Sufragio femenino, 5 octubre 1941

La necesidad de hacer respetar los derechos de la mujer era evidente e impostergable

La lucha por el sufragio femenino comenzó cuando las mujeres se empezaron a cuestionar acerca de su rol en el día a día. Se convirtió en un significativo emblema del movimiento feminista, enmarcado por acontecimientos económicos, sociales, políticos y culturales. La necesidad de hacer respetar los derechos de la mujer era evidente e impostergable.

Los movimientos feministas en otras latitudes: Francia, Estados Unidos y Gran Bretaña fueron fuente de inspiración para Clara González, Elida L. Campodónico de Crespo, Sara Sotillo, Enriqueta R. Morales, Sara María Barrera, Otilia Arosemena, Rosa Navas y otras que, venían reclamando ser consideradas ciudadanas con derecho a elegir y ser elegidas, por tres décadas, a través de movimientos sociales, del Grupo Feminista Renovación al Partido Nacional Feminista que, luego fue transformado en el Partido Nacional Feminista (PNF).

Nuestra nación no fue la primera y única en condicionar el sufragio de las mujeres. En el caso de Estados Unidos se consiguió en 1920, para las mujeres blancas. Las mujeres negras no pudieron votar hasta 1967. En América Latina, Uruguay fue el primer país en hacerlo en 1927. El último en aprobar este derecho fue Arabia Saudí, en 2015.

Hace 81 años que, por primera vez la mujer panameña ejerció el sufragio.
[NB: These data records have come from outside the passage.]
Lemma paragraph_pass_budget c lang root s root' s' :
  paragraph_pass c lang root s = Ok (root', s') →
  within_budget (Z.to_nat (max_retries c)) s s'.
Proof.
  unfold paragraph_pass. generalize (findall w_p root).*1. intros l.
  revert root s. induction l as [|q l IH]; intros root s.
  - intros [= <- <-]. apply within_budget_refl.
  - rewrite foldl_step.
    destruct (paragraph_step c lang (Ok (root, s)) q) as [[r1 s1]|e] eqn:E;
      [|by rewrite foldl_paragraph_step_raise].
    intros H. eapply within_budget_trans; [|by eapply IH].
    unfold paragraph_step in E.
    destruct (get root q) as [x|]; [|injection E as <- <-; apply within_budget_refl].
    destruct (truthy _); [|injection E as <- <-; apply within_budget_refl].
    destruct (update_text _ _); [|done]. injection E as <- <-.
    apply submit_budget.
Qed.

Lemma process_cell_budget c lang o cell s :
  within_budget (Z.to_nat (max_retries c)) s (process_cell c lang o cell s).2.
Proof.
  unfold process_cell. destruct (truthy _); [|apply within_budget_refl].
  pose proof (submit_budget c o (cell_text cell) lang s) as H.
  destruct (submit _ _ _ _ _).1; [|done].
  destruct (_ && _); [|done].
  destruct (findall w_p cell); [done|]. by destruct (update_text _ _).
Qed.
Surgió con la Constitución Política de 1941 que, estableció que por la ley se podía conferir a las panameñas mayores de 21 años con las limitaciones y requisitos que la ley estableciera, por supuesto que, esto no respondía a las demandas por las que venían reclamando las sufragistas de la época. La ley 98 de 5 de julio de 1941, hizo efectivo esa posibilidad constitucional al establecer que las mujeres mayores de 21 años podrían ejercer el sufragio, pero solamente para las elecciones de ayuntamiento provinciales, siempre que tuviesen diploma universitario, vocacional, normal o de segunda enseñanza.
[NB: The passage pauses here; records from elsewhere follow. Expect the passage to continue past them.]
(** * Nature's Way video automation: cursor store, title enrichment,
      script synthesis, video producer and publisher

    A shallow embedding of [helpers.py] and [socialpilot_poster.py].
    Python values that cross a JSON boundary are modelled by the type
    [json]; Python [str] is a list of Unicode code points; code that can
    raise runs in a state-and-exception monad over an explicit world
    (the state file, the replies of the remote services, the clock, the
    log).  [time.time()] is counted in whole seconds. *)

From Stdlib Require Import ZArith NArith List Bool String Ascii Lia.
From Stdlib Require Import DecimalString.
Import ListNotations.
Open Scope Z_scope.
Set Warnings "-register-all".

(** ** Python strings *)

Module PyStr.

(** A Python [str] is a sequence of code points. *)
Definition str := list N.

(** Literals are written as Rocq strings (Basic Latin only). *)
Definition u (s : string) : str :=
  map N_of_ascii (list_ascii_of_string s).

Definition en_dash : N := 8211%N.   (* U+2013 *)

Fixpoint str_eqb (a b : str) : bool :=
  match a, b with
  | [], [] => true
  | x :: a', y :: b' => N.eqb x y && str_eqb a' b'
  | _, _ => false
  end.

(** [str(n)] for an integer. *)
Definition str_of_Z (z : Z) : str := u (NilZero.string_of_int (Z.to_int z)).

(** [s.replace(old, new)] for one-character [old] and [new]. *)
Definition replace_char (old new : N) (s : str) : str :=
  map (fun c => if N.eqb c old then new else c) s.

(** [s.split(sep)] for a one-character separator: one more piece than
    there are separators, empty pieces kept. *)
Fixpoint split_char (sep : N) (s : str) : list str :=
  match s with
  | [] => [[]]
  | c :: s' =>
      if N.eqb c sep then [] :: split_char sep s'
      else match split_char sep s' with
           | [] => [[c]]
           | p :: ps => (c :: p) :: ps
           end
  end.

(** The code points [str.strip()] removes ([str.isspace]). *)
Definition is_space (c : N) : bool :=
  ((9 <=? c) && (c <=? 13) || (28 <=? c) && (c <=? 32)
   || (c =? 133) || (c =? 160) || (c =? 5760)
   || (8192 <=? c) && (c <=? 8202) || (c =? 8232) || (c =? 8233)
   || (c =? 8239) || (c =? 8287) || (c =? 12288))%N.

Fixpoint lstrip (s : str) : str :=
  match s with
  | c :: s' => if is_space c then lstrip s' else s
  | [] => []
  end.

Definition rstrip (s : str) : str := rev (lstrip (rev s)).

(** [s.strip()] *)
Definition strip (s : str) : str := rstrip (lstrip s).

(** [s.lower()] on one code point.  Basic Latin capitals are mapped; so
    are the two code points outside Basic Latin whose lower-case form
    contains a Basic Latin letter (U+0130 and the Kelvin sign U+212A).
    Every other code point is left as it is: its lower-case form lies
    outside Basic Latin, so tests against Basic Latin words are the same. *)
Definition lower_cp (c : N) : str :=
  (if (65 <=? c) && (c <=? 90) then [c + 32]
   else if c =? 304 then [105; 775]
   else if c =? 8490 then [107]
   else [c])%N.

Definition lower (s : str) : str := flat_map lower_cp s.

Fixpoint starts_with (p s : str) : bool :=
  match p, s with
  | [], _ => true
  | x :: p', y :: s' => N.eqb x y && starts_with p' s'
  | _ :: _, [] => false
  end.

(** [needle in hay] for strings. *)
Fixpoint contains (needle hay : str) : bool :=
  starts_with needle hay ||
  match hay with
  | [] => false
  | _ :: hay' => contains needle hay'
  end.

(** [sep.join(parts)] *)
Fixpoint join (sep : str) (parts : list str) : str :=
  match parts with
  | [] => []
  | [p] => p
  | p :: ps => p ++ sep ++ join sep ps
  end.

(** [len(s)] *)
Definition len (s : str) : Z := Z.of_nat (List.length s).

End PyStr.
Export PyStr.

(** ** JSON values as Python sees them

    [json.load] and [response.json()] produce [None], [bool], [int], [str],
    [list] and [dict].  JSON numbers are modelled by integers: numbers with
    a fraction or an exponent are floating point and outside this
    embedding.  A [dict] is its list of items; lookup finds the first item
    with the key. *)

Inductive json :=
| JNull
| JBool (b : bool)
| JNum (z : Z)
| JStr (s : str)
| JList (l : list json)
| JDict (d : list (str * json)).

Fixpoint lookup (k : str) (d : list (str * json)) : option json :=
  match d with
  | [] => None
  | (k', v) :: d' => if str_eqb k k' then Some v else lookup k d'
  end.

(** Python truthiness, as used by [if x] and [not x]. *)
Definition truthy (v : json) : bool :=
  match v with
  | JNull => false
  | JBool b => b
  | JNum z => negb (z =? 0)
  | JStr s => match s with [] => false | _ => true end
  | JList l => match l with [] => false | _ => true end
  | JDict d => match d with [] => false | _ => true end
  end.

(** [v == 'literal'] for a string literal. *)
Definition is_str (v : json) (s : str) : bool :=
  match v with
  | JStr t => str_eqb t s
  | _ => false
  end.

(** ** Exceptions and the state-and-exception monad *)

Inductive exn :=
| AttributeError
| TypeError
| KeyError
| OSError
| JSONDecodeError
| RequestException
| IndexError.

(** [Diverge] is not a Python outcome: it marks a loop of the embedding
    that ran out of its iteration budget.  No handler catches it. *)
Inductive result (A : Type) :=
| Ok (a : A)
| Raise (e : exn)
| Diverge.
Arguments Ok {A} a.
Arguments Raise {A} e.
Arguments Diverge {A}.

Definition M (W A : Type) : Type := W -> result A * W.

Definition ret {W A} (a : A) : M W A := fun w => (Ok a, w).
Definition raise {W A} (e : exn) : M W A := fun w => (Raise e, w).
Definition bind {W A B} (m : M W A) (k : A -> M W B) : M W B :=
  fun w => match m w with
           | (Ok a, w') => k a w'
           | (Raise e, w') => (Raise e, w')
           | (Diverge, w') => (Diverge, w')
           end.
(** [try: m except Exception as e: h e] *)
Definition try_except {W A} (m : M W A) (h : exn -> M W A) : M W A :=
  fun w => match m w with
           | (Ok a, w') => (Ok a, w')
           | (Raise e, w') => h e w'
           | (Diverge, w') => (Diverge, w')
           end.
Definition lift {W A} (r : result A) : M W A := fun w => (r, w).

Declare Scope py_scope.
Delimit Scope py_scope with py.
Notation "x <- m ;; k" := (bind m (fun x => k))
  (at level 61, m at next level, right associativity) : py_scope.
Notation "m ;;; k" := (bind m (fun _ => k))
  (at level 61, right associativity) : py_scope.
Open Scope py_scope.

(** [d.get(k, default)]: only a [dict] has the method. *)
Definition py_get (v : json) (k : str) (default : json) : result json :=
  match v with
  | JDict d => Ok (match lookup k d with Some x => x | None => default end)
  | _ => Raise AttributeError
  end.

(** [l[i]] on a Python list held as a Rocq list. *)
Definition py_index {A} (l : list A) (i : nat) : result A :=
  match nth_error l i with
  | Some x => Ok x
  | None => Raise IndexError
  end.

(** [v + 1]: defined on [int] and on [bool] (a subclass of [int]). *)
Definition py_add1 (v : json) : result json :=
  match v with
  | JNum z => Ok (JNum (z + 1))
  | JBool b => Ok (JNum ((if b then 1 else 0) + 1))
  | _ => Raise TypeError
  end.

(** ** Cursor store: [StateManager] *)

Module StateManager.

(** What the state file looks like to [os.path.exists], [open] and
    [json.load]. *)
Inductive file_state :=
| Absent                 (* os.path.exists(state_file) is False *)
| Unreadable             (* the path exists, open(.., 'r') raises *)
| Corrupt                (* the text is rejected by json.load *)
| Parsed (j : json).     (* json.load returns j *)

(** How [with open(state_file, 'w') as f: json.dump(..)] can go: [open]
    raises and the file is untouched, or [open] has truncated the file and
    the dump (or the close) raises, or the record is written. *)
Inductive write_fault := NoFault | OpenFault | DumpFault.

Inductive event :=
| ErrReading (e : exn)              (* "Error reading state file: .." *)
| ErrSaving (e : exn)               (* "Error saving state: .." *)
| InfoAdvanced (from to : json)     (* "Advanced from row .. to row .." *)
| InfoReset.                        (* "Reset to row 2" *)

Record world := mkWorld {
  file : file_state;
  fault : write_fault;
  now_iso : str;          (* what datetime.now().isoformat() returns *)
  log : list event
}.

Definition logger (ev : event) : M world unit :=
  fun w => (Ok tt, mkWorld (file w) (fault w) (now_iso w) (log w ++ [ev])).

Definition path_exists : M world bool :=
  fun w => (Ok (match file w with Absent => false | _ => true end), w).

(** [with open(state_file, 'r') as f: json.load(f)] *)
Definition open_json_load : M world json :=
  fun w => match file w with
           | Absent => (Raise OSError, w)
           | Unreadable => (Raise OSError, w)
           | Corrupt => (Raise JSONDecodeError, w)
           | Parsed j => (Ok j, w)
           end.

Definition datetime_now_isoformat : M world str :=
  fun w => (Ok (now_iso w), w).

(** [with open(state_file, 'w') as f: json.dump(state_data, f, indent=2)] *)
Definition open_json_dump (state_data : json) : M world unit :=
  fun w => match fault w with
           | OpenFault => (Raise OSError, w)
           | DumpFault =>
               (Raise OSError, mkWorld Corrupt (fault w) (now_iso w) (log w))
           | NoFault =>
               (Ok tt, mkWorld (Parsed state_data) (fault w) (now_iso w) (log w))
           end.

Definition get_current_row : M world json :=
  try_except
    (ex <- path_exists ;;
     if ex then
       data <- open_json_load ;;
       lift (py_get data (u "current_row") (JNum 2))
     else ret (JNum 2))
    (fun e => logger (ErrReading e) ;;; ret (JNum 2)).

(** The dict [{'current_row': row, 'last_updated': ts}]. *)
Definition state_record (row : json) (ts : str) : json :=
  JDict [(u "current_row", row); (u "last_updated", JStr ts)].

Definition _save_state (row : json) : M world unit :=
  try_except
    (ts <- datetime_now_isoformat ;;
     let state_data := state_record row ts in
     open_json_dump state_data)
    (fun e => logger (ErrSaving e)).

Definition increment_row : M world unit :=
  current_row <- get_current_row ;;
  new_row <- lift (py_add1 current_row) ;;
  _save_state new_row ;;;
  logger (InfoAdvanced current_row new_row).

Definition reset_to_start : M world unit :=
  _save_state (JNum 2) ;;;
  logger InfoReset.

(** The value [get_current_row] hands back for a given file: the
    [current_row] item of a parsed object, the base value 2 otherwise. *)
Definition cursor_of (f : file_state) : json :=
  match f with
  | Parsed (JDict d) =>
      match lookup (u "current_row") d with Some v => v | None => JNum 2 end
  | _ => JNum 2
  end.

End StateManager.

(** ** Title enrichment: [GoogleSheetsReader] *)

Module GoogleSheetsReader.

Definition benefits_keywords : list str :=
  map u ["enhance"; "improve"; "boost"; "promote"; "support"; "strengthen";
         "healthy"; "organic"; "natural"; "nutrient"; "growth"; "root";
         "soil"; "plant"; "garden"; "lawn"]%string.

Definition default_benefits_empty_title : str :=
  u "provides excellent nutrition for your plants".

Definition default_benefits_no_match : str :=
  u "provides excellent nutrition and support for healthy plant growth".

(** [any(keyword.lower() in sentence.lower() for keyword in ..)] *)
Definition has_keyword (sentence : str) : bool :=
  existsb (fun keyword => contains (lower keyword) (lower sentence))
          benefits_keywords.

(** One turn of the [for sentence in sentences] loop on the accumulator
    [benefit_parts]. *)
Definition benefits_step (benefit_parts : list str) (sentence : str)
  : list str :=
  let sentence := strip sentence in
  if has_keyword sentence then
    if (len sentence >? 20) && (len sentence <? 150)
    then benefit_parts ++ [sentence]
    else benefit_parts
  else benefit_parts.

Definition _extract_benefits_from_title (title : str) : str :=
  match title with
  | [] => default_benefits_empty_title
  | _ =>
      let sentences :=
        split_char 124 (* | *)
          (replace_char 45 (* - *) 32
             (replace_char en_dash 32
                (replace_char 47 (* / *) 32 title))) in
      let benefit_parts := fold_left benefits_step sentences [] in
      match benefit_parts with
      | _ :: _ => join (u ". ") (firstn 2 benefit_parts)
      | [] => default_benefits_no_match
      end
  end.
Las mujeres votan por primera vez en las elecciones del 5 de octubre de 1941, pero sólo para la elección de los ayuntamientos provinciales. Posteriormente, con el decreto 12 del 2 de febrero de 1945, se establece que pueden elegir y ser electas en las elecciones a la Asamblea Constituyente, así se logra la candidatura y elección de dos diputadas a la Asamblea Constituyente, Esther Neira de Calvo y Gumersinda Páez.